Collected data entries
/---
(** [generateOrderDocument]: src/api/HrController.hpp:282-333.  [extra]: the object of the body, empty when there is none. *)
Definition generateOrderDocument (jobs_ready queued : bool) (ctx : OrgContext) (id : string) (extra : option (list (string * json))) : prog World Reply :=
  permitted ctx "hr_docs" "write" (
    if negb (is_valid_uuid id) then mret invalid_id
    else match extra with
    | None => mret (refusal 400 "invalid_json")
    | Some extra =>
        found ← atomic (gets (order_in (Requests.uuid_key id) (ctx_org ctx)));
        match found with
        | None => mret (refusal 404 "not_found")
        | Some o =>
            lookup_employee_and_org (ctx_org ctx) (o_employee o) (fun e company =>
              merged (order_input o e company) extra hr_order_allowed_extra_fields (fun input =>
                finish_generate_document jobs_ready queued (ctx_org ctx) "hr_order" input (fun d =>
                  _ ← atomic (attach_document (ctx_org ctx) (Requests.uuid_key id) d); mret tt)))
        end
    end).

(** [listContracts]: src/api/HrController.hpp:343-364. *)
Definition listContracts (ctx : OrgContext) (employee_param : string) : prog World Reply :=
  permitted ctx "hr_docs" "read" (
    if String.eqb employee_param "" then mret (refusal 400 "missing_employee_id")
    else if negb (is_valid_uuid employee_param) then mret (refusal 400 "invalid_employee_id")
    else with_repo_errors (
      rows ← atomic (list_contracts (ctx_org ctx) (Requests.uuid_key employee_param));
      mret (mkReply 200 "" (JObject [("data", JArray (map (fun c => contract_json c.1 c.2) rows))])))).

(** [createContract]: src/api/HrController.hpp:377-398. *)
Definition contract_errors (body : json) : Validation.Errors :=
  Validation.object_or_null body "terms_json" (Validation.string_or_null body "ends_on" (Validation.string_if_there body "starts_on"
  (Validation.string_if_there body "signed_on" (Validation.string_if_there body "number"
  (Validation.uuid_if_there body "employee_id" (required body ["employee_id"; "number"; "signed_on"; "starts_on"])))))).

(** [createContract]: src/api/HrController.hpp:370-437. *)
Definition createContract (ctx : OrgContext) (parsed : option json) : prog World Reply :=
  permitted ctx "hr_docs" "write" (parsed_body parsed (fun body =>
    match contract_errors body with
    | [] =>
        let signed := text_or "" "signed_on" body in
        dated "signed_on" signed (
          let starts := text_or "" "starts_on" body in
          dated "starts_on" starts (
            let ends := text_field "ends_on" body in
            dated_opt "ends_on" ends (
              let employee := Requests.uuid_key (text_or "" "employee_id" body) in
              with_employee ctx employee (with_repo_errors (
                created ← atomic (create_contract (ctx_org ctx) employee (text_or "" "number" body) signed starts ends (Validation.present body "terms_json"));
                mret (wrapped 201 (contract_json created.1 created.2)))))))
    | errs => mret (invalid errs 400)
    end)).

(** [generateContractDocument]: src/api/HrController.hpp:444-528. *)
Definition generateContractDocument (jobs_ready queued : bool) (ctx : OrgContext) (id : string) (extra : option (list (string * json))) : prog World Reply :=
  permitted ctx "hr_docs" "write" (
    if negb (is_valid_uuid id) then mret invalid_id
    else match extra with
    | None => mret (refusal 400 "invalid_json")
    | Some extra =>
        found ← atomic (gets (contract_in (Requests.uuid_key id) (ctx_org ctx)));
        match found with
        | None => mret (refusal 404 "not_found")
        | Some c =>
            lookup_employee_and_org (ctx_org ctx) (c_employee c) (fun e company =>
              base ← pure (contract_input c e company);
              match base with
              | None => mret (refusal 422 "amount_out_of_range")
              | Some base => merged base extra labor_contract_allowed_extra_fields (fun input =>
                  finish_generate_document jobs_ready queued (ctx_org ctx) "labor_contract" input (fun _ => mret tt))
              end)
        end
    end).

(** [listVacations]: src/api/HrController.hpp:539-556. *)
Definition listVacations (ctx : OrgContext) (employee_param limit_param offset_param : string) : prog World Reply :=
  permitted ctx "hr_docs" "read" (filter_employee_id employee_param (fun employee =>
    let page := parse_page_params limit_param offset_param 50 200 in
    with_repo_errors (
      rows ← atomic (list_vacations (ctx_org ctx) employee (Z.to_nat (limit page)) (Z.to_nat (offset page)));
      total ← atomic (count_vacations (ctx_org ctx) employee);
      mret (paginated (map (fun v => vacation_json v.1 v.2) rows) total page)))).

(** [createVacation]: src/api/HrController.hpp:569-589. *)
Definition vacation_errors (body : json) : Validation.Errors :=
  Validation.string_if_there body "kind" (Validation.int_if_there body "days" (Validation.string_if_there body "ends_on"
  (Validation.string_if_there body "starts_on" (Validation.uuid_if_there body "employee_id"
  (required body ["employee_id"; "starts_on"; "ends_on"; "days"; "kind"]))))).

(** [get<int>()]: the low 32 bits. *)
Definition int_field (k : string) (body : json) : Z := match member k body with Some (JInt z) => (z + 2 ^ 31) mod 2 ^ 32 - 2 ^ 31 | _ => 0 end.

(** [createVacation]: src/api/HrController.hpp:562-633. *)
Definition createVacation (ctx : OrgContext) (parsed : option json) : prog World Reply :=
  permitted ctx "hr_docs" "write" (parsed_body parsed (fun body =>
    match vacation_errors body with
    | [] =>
        let starts := text_or "" "starts_on" body in
        dated "starts_on" starts (
          let ends := text_or "" "ends_on" body in
          dated "ends_on" ends (
            if String.ltb ends starts then mret (one_error "ends_on" "before_starts_on")
            else
              let days := int_field "days" body in
              if days <=? 0 then mret (one_error "days" "not_positive")
              else
                let k := text_or "" "kind" body in
                if negb (one_of k vacation_kinds) then mret (one_error "kind" "not_allowed")
                else
                  let employee := Requests.uuid_key (text_or "" "employee_id" body) in
                  with_employee ctx employee (with_repo_errors (
                    created ← atomic (create_vacation (ctx_org ctx) employee starts ends days k);
                    mret (wrapped 201 (vacation_json created.1 created.2))))))
    | errs => mret (invalid errs 400)
    end)).

End Handlers.
(** ** What the tables keep *)

Section Kept.
Context `{PG : Postgres} `{RD : Renderer} `{MP : MergePatch}.
Context (tree : Registry.Tree) (version_output : option string) (sha256_hex : string -> string).

(** A card: a valid number, a salary in the range of amounts, a date of dismissal exactly
    when dismissed. *)
Definition card_ok (e : Employee) : Prop :=
  KzIdentifiers.is_valid_bin_iin (iin e) = Ok true /\ 0 < salary e < 10 ^ 18 /\
  ((e_status e = "active" /\ dismissed e = None) \/ (e_status e = "dismissed" /\ is_Some (dismissed e))).

Definition draft_ok (g : Draft) : Prop := KzIdentifiers.is_valid_bin_iin (g_iin g) = Ok true /\ 0 < g_salary g < 10 ^ 18.

(** Somebody of this organization. *)
Definition employed (org id : string) (w : World) : Prop := is_Some (employee_in id org w).

Record sound (w : World) : Prop := mkSound {
  sound_docs : good (docs_store w);
  sound_ids : forall id, is_Some (staff w !! id) \/ is_Some (contracts w !! id) \/ is_Some (orders w !! id) \/ is_Some (vacations w !! id) ->
    exists n, (n < h_seq w)%nat /\ id = gen_random_uuid n;
  sound_cards : forall id e, staff w !! id = Some e -> card_ok e;
  sound_iins : forall i j e e', staff w !! i = Some e -> staff w !! j = Some e' -> e_org e = e_org e' -> iin e = iin e' -> i = j;
  sound_contracts : forall id c, contracts w !! id = Some c -> employed (c_org c) (c_employee c) w;
  sound_orders : forall id o, orders w !! id = Some o -> employed (o_org o) (o_employee o) w /\ one_of (o_kind o) order_kinds = true;
  sound_vacations : forall id v, vacations w !! id = Some v ->
    employed (a_org v) (a_employee v) w /\ 0 < a_days v /\ one_of (a_kind v) vacation_kinds = true /\ Payroll.date_le (a_starts v) (a_ends v) = true
}.

(** Of an employee, what no request changes; whoever is dismissed stays so. *)
Definition same_person (e e' : Employee) : Prop :=
  e_org e' = e_org e /\ hired e' = hired e /\ e_created e' = e_created e /\ (e_status e = "dismissed" -> e_status e' = "dismissed" /\ dismissed e' = dismissed e).

(** An order but for the document it names. *)
Definition order_head (o : HrOrder) :=
  (o_org o, o_employee o, o_kind o, o_number o, issued_on o, effective_from o, effective_to o, payload o, o_created o).

Record onward (w w' : World) : Prop := mkOnward {
  onward_docs : evolves (docs_store w) (docs_store w');
  onward_staff : forall id e, staff w !! id = Some e -> exists e', staff w' !! id = Some e' /\ same_person e e';
  onward_contracts : forall id c, contracts w !! id = Some c -> contracts w' !! id = Some c;
  onward_orders : forall id o, orders w !! id = Some o -> exists o', orders w' !! id = Some o' /\ order_head o' = order_head o /\
    (is_Some (o_document o) -> is_Some (o_document o'));
  onward_vacations : forall id v, vacations w !! id = Some v -> vacations w' !! id = Some v;
  onward_seq : (h_seq w <= h_seq w')%nat
}.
\---
PROBLEM TO SOLVE
In how many lines of the data does the string "bool" appear? Only the number should be given.

FINAL ANSWER
2